***** GIVEN INFORMATION *****

(* ===== verification/PipelineWitnesses.v ===== *)
(** * Witnesses for the pipeline behind the router

    The theorems on the bridge, the dispatchers, the workers, the mapper and
    the exporter, applied to concrete data on which their hypotheses hold. *)

From S2P Require Import Prelude.
From S2P Require Import Text.
From S2P Require Import External.
From S2P Require Import Float.
From S2P Require Import Ams.
From S2P Require Import Models.
From S2P Require Import Protocol.
From S2P Require Import Registry.
From S2P Require Import Diagnostics.
From S2P Require Import PushDecode.
From S2P Require Import AggregateWire.
From S2P Require Import Router.
From S2P Require Import Bridge.
From S2P Require Import AggregatePush.
From S2P Require Import Symbol.
From S2P Require Import Formatter.
From S2P Require Import ScopeResolver.
From S2P Require Import AmsDispatcher.
From S2P Require Import Browse.
From S2P Require Import MetricMapper.
From S2P Require Import Poll.
From S2P Require Import Notify.
From S2P Require Import LogPath.
From S2P Require Import Worker.
From S2P Require Import Export.
From S2P Require Import Jsonl.
From S2P Require Import Exporter.
From S2P Require Import Witnesses.
From S2P Require Import ClientWitnesses.

Import SimpleExternal SimpleEncoding.

(** ** Pushed batches *)

(** A frame with two numeric samples, 1.0 and 2.0. *)
Definition aggregate_frame : bytes :=
  [PUSH_WIRE_VERSION; PUSH_METRIC_AGG_EVENT_TYPE; 0; 2] ++ le_encode 4 8 ++ le_encode 4 2 ++
  le_encode 4 7 ++ [1; 0; 0; 0] ++ le_encode 4 100 ++ le_encode 4 110 ++ le_encode 4 0 ++
  le_encode 8 1000 ++ le_encode 8 2000 ++ [3; 1; 0; 0] ++
  bytes_of_string "pos" ++ bytes_of_string "m" ++
  le_encode 8 (f64_of_Z 1) ++ le_encode 8 (f64_of_Z 2).
(* ===== verification/DeliveryWitnesses.v ===== *)
(** * Witnesses for configuration, delivery and reception

    The theorems on the settings, the requests and the log service, applied to
    concrete data on which their hypotheses hold. *)

From S2P Require Import Prelude.
From S2P Require Import Text.
From S2P Require Import External.
From S2P Require Import Models.
From S2P Require Import Export.
From S2P Require Import Protobuf.
From S2P Require Import Exporter.
From S2P Require Import Grpc.
From S2P Require Import Config.
From S2P Require Import Delivery.
From S2P Require Import Witnesses.
From S2P Require Import ClientWitnesses.

Import SimpleExternal SimpleEncoding WireFormat.

(** ** Reception *)


Definition draws (i : nat) : string * DateTime := (dec (Z.of_nat i), t_now).



(** One record that says hello, into a channel that is full. *)
Definition hello : list GResourceLogs :=
  [mkGResourceLogs None [mkGScopeLogs None [mkGLog 0 0 9 "INFO" (Some (GString "hello")) [] 0 0 [] []] ""] ""].

Definition full_channel : Sender LogEntry := mkSender 0 [] false.

Lemma grpc_export_counts_witness :
  let tx' := (LogsServiceServer_call LOGS_EXPORT_PATH draws hello full_channel).1 in
  exists accepted, queued tx' = [] ++ accepted /\
    accepted `sublist_of` convert_request_to_entries draws hello.
Proof.
  destruct (LogsServiceServer_call LOGS_EXPORT_PATH draws hello full_channel) as [tx' r] eqn:H.
  destruct (grpc_export_counts LOGS_EXPORT_PATH draws hello full_channel tx' r H) as (accepted & H1 & H2 & _).
  exists accepted. split; [exact H2|exact H1].
Defined.

(** ** Configuration *)

(** The file is touched, then broken, then changed. *)
Definition quiet : AppSettings :=
  mkSettings (mkLogging "warn" FormatJson None) ReceiverConfig_default ExportSection_default [] ServiceConfig_default
    WebConfig_default MetricsConfig_default DiagnosticsConfig_default TracesConfig_default.

Definition edits : list (Observation (Time := nat)) :=
  [mkObservation (Some 1%nat) (Some AppSettings_default) true; mkObservation (Some 2%nat) None true;
   mkObservation (Some 3%nat) (Some quiet) true].

Lemma watcher_follows_file_witness :
  same_sections (cw_published (foldl watch_turn (ConfigWatcher_new AppSettings_default (Some 0%nat)) edits)) quiet.
Proof.
  destruct (watcher_follows_file AppSettings_default (Some 0%nat) edits) as (_ & H & _).
  - repeat first [apply Forall_cons_2; [reflexivity|]|apply Forall_nil_2].
  - exact H.
Defined.

(** ** Delivery *)

Definition token_env (name : string) : option string :=
  if String.eqb name "OTEL_EXPORTER_OTLP_HEADERS" then Some "Bearer ${TOKEN} ${NONE}"
  else if String.eqb name "TOKEN" then Some "secret" else None.

Lemma metrics_posted_witness :
  exists sending body,
    export_metrics_batch token_env (fun _ => [1]) (build_export_config token_env AppSettings_default)
      [metric_record "a" "x"] (fun _ => Posted) =
    Ok (Some (mkHttpRequest "http://victoria-logs:9428/v1/metrics" "application/x-protobuf"
                (Some "Bearer secret ${NONE}") body), sending).
Proof.
  destruct (build_metrics_request [metric_record "a" "x"]) as [req| | |] eqn:Hreq; [|vm_compute in Hreq; discriminate Hreq..].
  destruct (metrics_posted token_env (fun _ => [1]) AppSettings_default "http://victoria-logs:9428" "/insert/jsonline"
    [Literal "Bearer "; Variable_ref "TOKEN"; Literal " "; Variable_ref "NONE"] (metric_record "a" "x") []
    (fun _ => Posted) req) as (_ & _ & sending & H & _).
  - by vm_compute.
  - apply (bool_decide_unpack _); by vm_compute.
  - reflexivity.
  - reflexivity.
  - reflexivity.
  - repeat first [apply Forall_cons_2; [vm_compute; repeat split|]|apply Forall_nil_2].
  - exact Hreq.
  - eexists sending, _. exact H.
Defined.
(* ===== verification/TransportWitnesses.v ===== *)
(** * Witnesses for the transports, the server and the health metrics

    The theorems on the transports, applied to one request of a PLC, and those on
    the TCP server and its health metrics, applied to a connection that is admitted
    and served. *)

From S2P Require Import Prelude.
From S2P Require Import Text.
From S2P Require Import External.
From S2P Require Import Net.
From S2P Require Import Ams.
From S2P Require Import Router.
From S2P Require Import ConnectionManager.
From S2P Require Import Transport.
From S2P Require Import Server.
From S2P Require Import Health.
From S2P Require Import Endpoints.
From S2P Require Import Witnesses.
From S2P Require Import ActiveWitnesses.

Import SimpleExternal.

Definition request : bytes := AmsHeader_serialize read_request.

Lemma request_wire : wire_frame request.
Proof. split_and!; [unfold is_bytes, is_u8; apply (bool_decide_unpack _); by vm_compute|by vm_compute; lia|by vm_compute]. Qed.

Definition answer : bytes := default [] (head (dispatch_each (fun _ => write_env) None 0 [request] router).1).

Lemma answers_twice : (dispatch_each (fun _ => write_env) None 0 [request; request] router).1 = [answer; answer].
Proof. by vm_compute. Qed.

Lemma transports_agree_witness :
  exists r',
    frame_loop (fun _ => write_env) (fun _ => true) (S (length (stream_of [request; request]))) 0
      (stream_of [request; request]) router [] =
    Ok (mkServed r' [amstcp AMS_TCP_CMD_ADS answer; amstcp AMS_TCP_CMD_ADS answer] EndOfStream) /\
    mqtt_run (fun _ => write_env) "AdsOverMqtt" own_net 0 (map Publish [request; request]) router [] =
    Ok (r', [DoPublish (reply_topic "AdsOverMqtt" request) 0 false answer;
             DoPublish (reply_topic "AdsOverMqtt" request) 0 false answer]).
Proof.
  destruct (transports_agree (fun _ => write_env) "192.168.1.20" "AdsOverMqtt" own_net [request; request] router)
    as (_ & H1 & H2 & _); [by apply Forall_cons_2; [apply request_wire|apply Forall_cons_2; [apply request_wire|]]|].
  rewrite answers_twice in H1, H2. eexists. split; [exact H1|exact H2].
Defined.

(** ** Reconnecting to the local router *)

(** A refused connection, one whose request cannot be written, and a reply of five bytes. *)
Definition bad_attempts : list Attempt :=
  [ConnectFails; Connects (fun _ => write_env) (fun _ => true) false []; Connects (fun _ => write_env) (fun _ => true) true (repeat 0 5)].

Definition local0 : LocalRouterAmsTransport := LocalRouterAmsTransport_new router.

Lemma local_router_recovers_witness :
  exists r',
    local_run (bad_attempts ++ [Connects (fun _ => write_env) (fun _ => true) true
      (amstcp CMD_PORT_CONNECT (net_bytes own_net ++ le_encode 2 16150) ++ stream_of [request; request])]) local0 =
    Ok (Transport.mkLocalRouter 16150 own_net r',
        [[]; []; [handshake_request 16150];
         [handshake_request 16150; amstcp AMS_TCP_CMD_ADS answer; amstcp AMS_TCP_CMD_ADS answer;
          make_amstcp_header AMS_TCP_CMD_PORT_CLOSE 0]], 17).
Proof.
  destruct (local_router_recovers bad_attempts local0 (fun _ => write_env) own_net 16150 [] [request; request])
    as (t' & outs & secs & Hrun & _ & _ & _ & _ & Hsame & Hlast).
  - repeat apply Forall_cons_2; try done; apply Forall_nil_2.
  - split; [reflexivity|]. unfold is_bytes, is_u8. apply (bool_decide_unpack _). by vm_compute.
  - by split.
  - by split.
  - by apply Forall_cons_2; [apply request_wire|apply Forall_cons_2; [apply request_wire|]].
  - destruct (Hsame eq_refl) as [-> ->]. assert (Ho : outs = [[]; []; [handshake_request 16150]]).
    { injection Hrun as <-. reflexivity. }
    rewrite Ho in Hlast. change (lt_router local0) with router in Hlast. cbv zeta in Hlast. rewrite answers_twice in Hlast.
    eexists. exact Hlast.
Defined.

(** ** A served connection *)

Definition server0 : Server := Server_new conn_config 0 router.

(** A client that sends one request arrives, and its thread takes [n] actions. *)
Definition with_client (n : nat) : Server :=
  mkServer (run_thread n arrived) {[0%nat := Connection_new (stream_of [request])]} router.

Definition advance (s : Server) : Server := mkServer (run_thread 1 (sr_limits s)) (sr_conns s) (sr_router s).

Lemma advance_step s ip ph c :
  sys_threads (sr_limits s) !! 0%nat = Some (ip, ph) -> sr_conns s !! 0%nat = Some c -> ph <> Connected ->
  server_step s (advance s).
Proof.
  intros Ht Hc Hp. unfold advance. cbn [run_thread]. rewrite Ht.
  destruct (act (sys_clock (sr_limits s)) ip ph (sys_mgr (sr_limits s))) as [m' ph'] eqn:Ha.
  by eapply server_limit; [..|intros Heq; destruct (Hp Heq)|].
Qed.

Definition admitted : Server := advance (advance (advance (advance (advance (with_client 0))))).

Lemma server_admitted : rtc server_step server0 admitted.
Proof.
  eapply rtc_l.
  { apply (server_accept server0 0 client (stream_of [request])); [done|].
    unfold is_bytes, is_u8. apply (bool_decide_unpack _). by vm_compute. }
  change (rtc server_step (with_client 0) admitted).
  eapply rtc_l; [eapply (advance_step (with_client 0) client Start); done|].
  eapply rtc_l; [eapply (advance_step _ client WantPermit); done|].
  eapply rtc_l; [eapply (advance_step _ client HavePermit); done|].
  eapply rtc_l; [eapply (advance_step _ client Recorded); done|].
  eapply rtc_once. eapply (advance_step _ client Counted); done.
Qed.

Definition one_served : Server :=
  match serve_turn write_env true 0 client (Connection_new (stream_of [request])) admitted with Ok s => s | _ => admitted end.

Lemma server_one_served : rtc server_step server0 one_served.
Proof.
  eapply rtc_r; [exact server_admitted|].
  by apply (server_serve admitted 0 client (Connection_new (stream_of [request])) write_env true one_served).
Qed.

Lemma server_serves_witness :
  count_threads serving (sys_threads (sr_limits one_served)) = 1%nat /\
  exists c answer, sr_conns one_served !! 0%nat = Some c /\ cn_out c = [answer] /\ reply_to request answer.
Proof.
  destruct (server_serves conn_config 0 router one_served conn_fits server_one_served) as (_ & _ & H & _).
  split; [by vm_compute|]. destruct (sr_conns one_served !! 0%nat) as [c|] eqn:Hc; [|vm_compute in Hc; discriminate Hc].
  destruct (H _ _ Hc) as (served & later & Hreq & Hall & _). exists c. vm_compute in Hc. injection Hc as <-.
  eexists. split_and!; [done..|].
  inversion Hall as [|f a fs' out' Hr Hall' Hs Ho]; subst; clear Hall. inversion Hall'; subst.
  assert (Hreq' : requests (stream_of [request]) = [request]) by by vm_compute.
  change (requests (stream_of [request]) = [f] ++ later) in Hreq. rewrite Hreq' in Hreq. injection Hreq as -> _. exact Hr.
Defined.

(** ** Health metrics *)

Lemma health_accounts_witness :
  exists utilization ips,
    map (fun m => Float.f64_to_Z (Models.me_value m))
      (AdsHealthCollector_collect "192.168.1.5" t_now "svc" (sys_mgr (run_thread 5 arrived))) =
    [Some 1; Some 1; Some 0; Some 100; utilization; Some (Z.of_nat (length ips)); Some 0] /\ client ∈ ips.
Proof.
  destruct (health_accounts conn_config "192.168.1.5" t_now "svc" 0 (run_thread 5 arrived)) as (u & ips & H & _ & Hin);
    [by vm_compute|by vm_compute|apply reached|].
  exists u, ips. split; [exact H|]. apply Hin. exists 0%nat, (client, Connected). split; reflexivity.
Defined.

Lemma mqtt_health_counts_witness :
  let l := [RecConnected; RecFrame; RecLatency 50; RecFrame; RecLatency 900; RecReconnect] in
  exists metrics h, MqttHealthCollector_collect "192.168.1.5" t_now (foldl record (MqttHealthCollector_new "svc") l) =
    Ok (metrics ++ [h]) /\
    map (fun m => Float.f64_to_Z (Models.me_value m)) metrics = [Some 1; Some 1; Some 0; Some 2].
Proof.
  destruct (mqtt_health_counts "192.168.1.5" t_now "svc" [RecConnected; RecFrame; RecLatency 50; RecFrame; RecLatency 900; RecReconnect])
    as (metrics & hs & H1 & H2 & h & k & -> & _); [by vm_compute|].
  exists metrics, h. split; [exact H1|exact H2].
Defined.
Definition starts_with_digit (s : text) : bool :=
  match s with
  | c :: _ => is_digit c
  | [] => false
  end.

(** Requests to [app.py], each served in some state of the outside world,
    and the state of [mock_kpis] after a history of them. *)
Inductive request : Type :=
| ReqImage (file : Upload)
| ReqInvoice (file : Upload)
| ReqKpis
| ReqReset.

Definition serve (e : Ext) (r : request) (st : KpiState) : KpiState :=
  match r with
  | ReqImage file => snd (App.upload_image e file st)
  | ReqInvoice file => snd (App.upload_invoice e file st)
  | ReqKpis => snd (App.kpis e st)
  | ReqReset => snd (App.reset_kpis st)
  end.

Fixpoint run (history : list (Ext * request)) (st : KpiState) : KpiState :=
  match history with
  | [] => st
  | (e, r) :: rest => run rest (serve e r st)
  end.

(** Image and invoice submissions since the last reset. *)
Fixpoint submissions (history : list (Ext * request)) (images invoices : nat)
    : nat * nat :=
  match history with
  | [] => (images, invoices)
  | (_, ReqImage _) :: rest => submissions rest (S images) invoices
  | (_, ReqInvoice _) :: rest => submissions rest images (S invoices)
  | (_, ReqKpis) :: rest => submissions rest images invoices
  | (_, ReqReset) :: rest => submissions rest 0 0
  end.

Definition count (n : nat) : Q := inject_Z (Z.of_nat n).

Definition has_source (r : WasteItem) : bool :=
  match source r with
  | Some _ => true
  | None => false
  end.

(** ** The text handed to [json.loads] in [vision_classify] *)

Fixpoint find_from (c : ascii) (s : text) (i : Z) : Z :=
  match s with
  | [] => (-1)%Z
  | x :: s' => if Ascii.eqb x c then i else find_from c s' (i + 1)%Z
  end.

(** [s.find(c)]: the first index of [c], or -1. *)
Definition find (c : ascii) (s : text) : Z := find_from c s 0.

Fixpoint rfind_from (c : ascii) (s : text) (i best : Z) : Z :=
  match s with
  | [] => best
  | x :: s' => rfind_from c s' (i + 1)%Z (if Ascii.eqb x c then i else best)
  end.

(** [s.rfind(c)]: the last index of [c], or -1. *)
Definition rfind (c : ascii) (s : text) : Z := rfind_from c s 0 (-1).

(** A slice bound as Python reads it: a negative bound counts from the end,
    and the result is clipped to the string. *)
Definition clip (n i : Z) : Z :=
  if (i <? 0)%Z then Z.max (i + n) 0 else Z.min i n.

(** [s[a:b]] *)
Definition pyslice (s : text) (a b : Z) : text :=
  let n := Z.of_nat (List.length s) in
  let a' := clip n a in
  let b' := clip n b in
  firstn (Z.to_nat (b' - a')) (skipn (Z.to_nat a') s).

(** [txt[txt.find("["): txt.rfind("]")+1]] *)
Definition json_array_text (txt : text) : text :=
  pyslice txt (find "["%char txt) (rfind "]"%char txt + 1).

Definition lacks (c : ascii) (s : text) : bool :=
  forallb (fun x => negb (Ascii.eqb x c)) s.

Definition ends_outside (p : ascii -> bool) (s : text) : bool :=
  match s with
  | [] => true
  | c :: _ => negb (p c)
  end.

(** [w] is the word "Invoice" or the word "Vendor", in any letter case. *)
Definition is_label (w : text) : bool :=
  (Nat.eqb (List.length w) 7 && prefix_by eqc_ci (str "Invoice") w)
  || (Nat.eqb (List.length w) 6 && prefix_by eqc_ci (str "Vendor") w).
(** * MatRisk: synthetic maternity cohort, logistic regression, fairness audit

    A shallow embedding of [src/utils/dataGenerator.ts] (the cohort
    generator), [src/utils/mlModel.ts] (the logistic-regression class and
    the feature encoder) and of the audit computations of [src/App.tsx],
    followed by the properties of the specification that hold of them.

    JavaScript numbers are IEEE 754 binary64 values; they are modelled by
    Rocq's primitive [float], whose [+ - * /] and comparisons are the
    binary64 operations with round-to-nearest-even.  [NaN], the signed
    zeros and the infinities therefore behave as they do in the program. *)

From Stdlib Require Import ZArith List Bool Lia Floats Uint63 FinFun.
Import ListNotations.

Set Warnings "-inexact-float".
Local Open Scope float_scope.

(** ** JavaScript values and array idioms used by the sources *)

Module JS.

(** What a call either returns or throws. *)
Inductive exn : Type := TypeError.

Inductive outcome (A : Type) : Type :=
| Returns (a : A)
| Throws (e : exn).

Arguments Returns {A} a.
Arguments Throws {A} e.

(** An array length or a loop counter used as a number.  Lengths are
    below 2^32 in JavaScript, far inside the range where the conversion
    is exact. *)
Definition num (n : nat) : float := of_uint63 (Uint63.of_Z (Z.of_nat n)).

(** [a[i]] read where a number is expected: past the end the read gives
    [undefined], and arithmetic on [undefined] gives [NaN]. *)
Definition get (a : list float) (i : nat) : float := nth i a nan.

(** [a[i] = v].  Inside the array the element is replaced; past the end
    the array grows, the skipped slots reading as [undefined]. *)
Fixpoint set (a : list float) (i : nat) (v : float) : list float :=
  match i, a with
  | O, [] => [v]
  | O, _ :: t => v :: t
  | S i', [] => nan :: set [] i' v
  | S i', h :: t => h :: set t i' v
  end.

(** [new Array(n).fill(0)] *)
Definition zeros (n : nat) : list float := repeat 0 n.

(** [for (let i = 0; i < n; i++) body], the loop state passed along. *)
Definition for_range {S : Type} (n : nat) (body : nat -> S -> S) (s : S) : S :=
  fold_left (fun st i => body i st) (seq 0 n) s.

(** [a.reduce((acc, val, idx) => f(acc, val, idx), init)] *)
Fixpoint reduce_from (f : float -> float -> nat -> float) (i : nat)
  (a : list float) (acc : float) : float :=
  match a with
  | [] => acc
  | val :: t => reduce_from f (S i) t (f acc val i)
  end.

Definition reduce (f : float -> float -> nat -> float) (a : list float)
  (init : float) : float :=
  reduce_from f 0 a init.

(** The numbers that count as false in [x || d] and [x ? a : b]:
    [0], [-0] and [NaN]. *)
Definition falsy (x : float) : bool := (x =? 0) || is_nan x.

(** [v || 0] for a possibly missing number ([None] is [undefined]). *)
Definition or_zero (v : option float) : float :=
  match v with
  | Some x => if falsy x then 0 else x
  | None => 0
  end.

(** [Math.floor].  A finite non-integral value [m * 2^e] (with [e < 0])
    has magnitude below 2^53, so its floor is converted back exactly. *)
Definition Math_floor (x : float) : float :=
  match Prim2SF x with
  | S754_finite s m e =>
      if (0 <=? e)%Z then x
      else
        let d := (2 ^ (- e))%Z in
        if s then - of_uint63 (Uint63.of_Z ((Zpos m + d - 1) / d))
        else of_uint63 (Uint63.of_Z (Zpos m / d))
  | _ => x
  end.

(** [Math.exp] is specified by ECMAScript only up to an
    implementation-approximated result, with fixed values at [NaN], the
    zeros and the infinities, so no definition here can be the
    [Math.exp] of an engine, and the development is parametric in it.
    A closed statement still needs one function to be evaluated with:
    [exp_instance] has the five fixed values, 0 and infinity beyond the
    range of binary64, and in between an approximation of [e^x]
    (argument halved ten times, a degree-8 Taylor polynomial, ten
    squarings) that differs from an engine's result in the last digits.
    No closed statement of this development depends on its values
    elsewhere than at [-0] and at [NaN], where the result is fixed. *)
Definition exp_poly (t : float) : float :=
  1 + t * (1 + t / 2 * (1 + t / 3 * (1 + t / 4 * (1 + t / 5 *
    (1 + t / 6 * (1 + t / 7 * (1 + t / 8))))))).

Definition exp_instance (x : float) : float :=
  if is_nan x then nan
  else if x =? 0 then 1
  else if 710 <? x then infinity
  else if x <? -746 then 0
  else Nat.iter 10 (fun v => v * v) (exp_poly (x / 1024)).

End JS.

Import JS.

(** ** dataGenerator.ts *)

Inductive DeliveryType : Type := Vaginal | Cesarean.
Inductive Location : Type := Urban | Rural.

Definition DeliveryType_eqb (a b : DeliveryType) : bool :=
  match a, b with
  | Vaginal, Vaginal | Cesarean, Cesarean => true
  | _, _ => false
  end.

Definition Location_eqb (a b : Location) : bool :=
  match a, b with
  | Urban, Urban | Rural, Rural => true
  | _, _ => false
  end.

(** [interface Patient].  The optional [riskScore] is never written by
    the sources and is left out.  [id] is the loop counter plus one, an
    exact integer. *)
Record Patient : Type := {
  id : Z;
  age : float;
  deliveryType : DeliveryType;
  laborDuration : float;
  complications : bool;
  los : float;
  location : Location;
  readmitted : bool
}.

(** The outcomes of the successive calls of [Math.random()]. *)
Definition Rand : Type := nat -> float.

(** A computation that draws from the random source: it is given the
    number of draws made so far and returns the new count. *)
Definition Gen (A : Type) : Type := nat -> A * nat.

Definition ret {A : Type} (a : A) : Gen A := fun n => (a, n).

Definition bind {A B : Type} (g : Gen A) (k : A -> Gen B) : Gen B :=
  fun n => let (a, n') := g n in k a n'.

Definition Math_random (rnd : Rand) : Gen float := fun n => (rnd n, S n).

Notation "x <- g ;; k" := (bind g (fun x => k))
  (at level 61, g at next level, right associativity).

(** Lines 31-36: the ground-truth readmission probability. *)
Definition readmissionProb (age : float) (deliveryType : DeliveryType)
  (complications : bool) (los : float) (location : Location) : float :=
  let prob := 0.05 in
  let prob := if DeliveryType_eqb deliveryType Cesarean then prob + 0.15 else prob in
  let prob := if complications then prob + 0.25 else prob in
  let prob := if Location_eqb location Rural then prob + 0.10 else prob in
  let prob := if 35 <? age then prob + 0.10 else prob in
  let prob :=
    if (los <? 3) && DeliveryType_eqb deliveryType Vaginal then prob + 0.15 else prob in
  prob.

(** Lines 18-49: the body of the loop, for the counter [i]. *)
Definition genPatient (rnd : Rand) (i : nat) : Gen Patient :=
  r1 <- Math_random rnd ;;
  let age := Math_floor (r1 * (45 - 18 + 1)) + 18 in
  r2 <- Math_random rnd ;;
  let deliveryType := if 0.7 <? r2 then Cesarean else Vaginal in
  r3 <- Math_random rnd ;;
  let location := if 0.4 <? r3 then Urban else Rural in
  r4 <- Math_random rnd ;;
  let laborDuration := Math_floor (r4 * 20) + 4 in
  r5 <- Math_random rnd ;;
  let complications := 0.8 <? r5 in
  let los := if DeliveryType_eqb deliveryType Cesarean then 4 else 2 in
  let los := if complications then los + 2 else los in
  r6 <- Math_random rnd ;;
  let los := los + Math_floor (r6 * 2) in
  let prob := readmissionProb age deliveryType complications los location in
  r7 <- Math_random rnd ;;
  let readmitted := r7 <? prob in
  ret {| id := Z.of_nat i + 1;
         age := age;
         deliveryType := deliveryType;
         laborDuration := laborDuration;
         complications := complications;
         los := los;
         location := location;
         readmitted := readmitted |}.

(** The loop of [generateMaternityData], with the draws made so far. *)
Definition generateLoop (rnd : Rand) (count : nat) : list Patient * nat :=
  for_range count
    (fun i '(patients, n) =>
       let (p, n') := genPatient rnd i n in (patients ++ [p], n'))
    ([], O).

Definition generateMaternityData (rnd : Rand) (count : nat) : list Patient :=
  fst (generateLoop rnd count).

(** ** mlModel.ts *)

(** The fields of [class LogisticRegression]; [iterations] is the bound
    of the counting loop of [fit], a natural number. *)
Record LogisticRegression : Type := {
  weights : list float;
  bias : float;
  learningRate : float;
  iterations : nat
}.

(** [new LogisticRegression(learningRate, iterations)]: the field
    initialisers run first (an empty weight array and a zero bias), then
    the constructor stores its two arguments. *)
Definition new_LogisticRegression (learningRate : float) (iterations : nat)
  : LogisticRegression :=
  {| weights := [];
     bias := 0;
     learningRate := learningRate;
     iterations := iterations |}.

(** The constructor's default arguments. *)
Definition default_LogisticRegression : LogisticRegression :=
  new_LogisticRegression 0.1 1000.

(** [preprocessPatient] *)
Definition preprocessPatient (p : Patient) : list float :=
  [ age p / 45;
    if DeliveryType_eqb (deliveryType p) Cesarean then 1 else 0;
    laborDuration p / 24;
    if complications p then 1 else 0;
    los p / 10;
    if Location_eqb (location p) Rural then 1 else 0 ].

Section Model.

(** [Math.exp] *)
Variable Math_exp : float -> float.

Definition sigmoid (z : float) : float := 1 / (1 + Math_exp (- z)).

(** [x.reduce((acc, val, idx) => acc + val * this.weights[idx], 0) + this.bias] *)
Definition linearModel (m : LogisticRegression) (x : list float) : float :=
  reduce (fun acc val idx => acc + val * get (weights m) idx) x 0 + bias m.

(** Lines 29-38: the pass over the samples, accumulating [dw] and [db]. *)
Definition accumulate (m : LogisticRegression) (X : list (list float))
  (y : list float) (numSamples numFeatures : nat) : list float * float :=
  for_range numSamples
    (fun j '(dw, db) =>
       let Xj := nth j X [] in
       let yPred := sigmoid (linearModel m Xj) in
       let diff := yPred - get y j in
       let dw :=
         for_range numFeatures
           (fun k dw => set dw k (get dw k + diff * get Xj k)) dw in
       (dw, db + diff))
    (zeros numFeatures, 0).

*****

WHAT YOU ARE ASKED TO DO:
Among the entries above, the line containing "(** Requests to", the line containing "Some _ => true", and all lines between them are to be restated word for word; nothing else belongs in the reply.

ANSWER SPACE:
(** Requests to [app.py], each served in some state of the outside world,
    and the state of [mock_kpis] after a history of them. *)
Inductive request : Type :=
| ReqImage (file : Upload)
| ReqInvoice (file : Upload)
| ReqKpis
| ReqReset.

Definition serve (e : Ext) (r : request) (st : KpiState) : KpiState :=
  match r with
  | ReqImage file => snd (App.upload_image e file st)
  | ReqInvoice file => snd (App.upload_invoice e file st)
  | ReqKpis => snd (App.kpis e st)
  | ReqReset => snd (App.reset_kpis st)
  end.

Fixpoint run (history : list (Ext * request)) (st : KpiState) : KpiState :=
  match history with
  | [] => st
  | (e, r) :: rest => run rest (serve e r st)
  end.

(** Image and invoice submissions since the last reset. *)
Fixpoint submissions (history : list (Ext * request)) (images invoices : nat)
    : nat * nat :=
  match history with
  | [] => (images, invoices)
  | (_, ReqImage _) :: rest => submissions rest (S images) invoices
  | (_, ReqInvoice _) :: rest => submissions rest images (S invoices)
  | (_, ReqKpis) :: rest => submissions rest images invoices
  | (_, ReqReset) :: rest => submissions rest 0 0
  end.

Definition count (n : nat) : Q := inject_Z (Z.of_nat n).

Definition has_source (r : WasteItem) : bool :=
  match source r with
  | Some _ => true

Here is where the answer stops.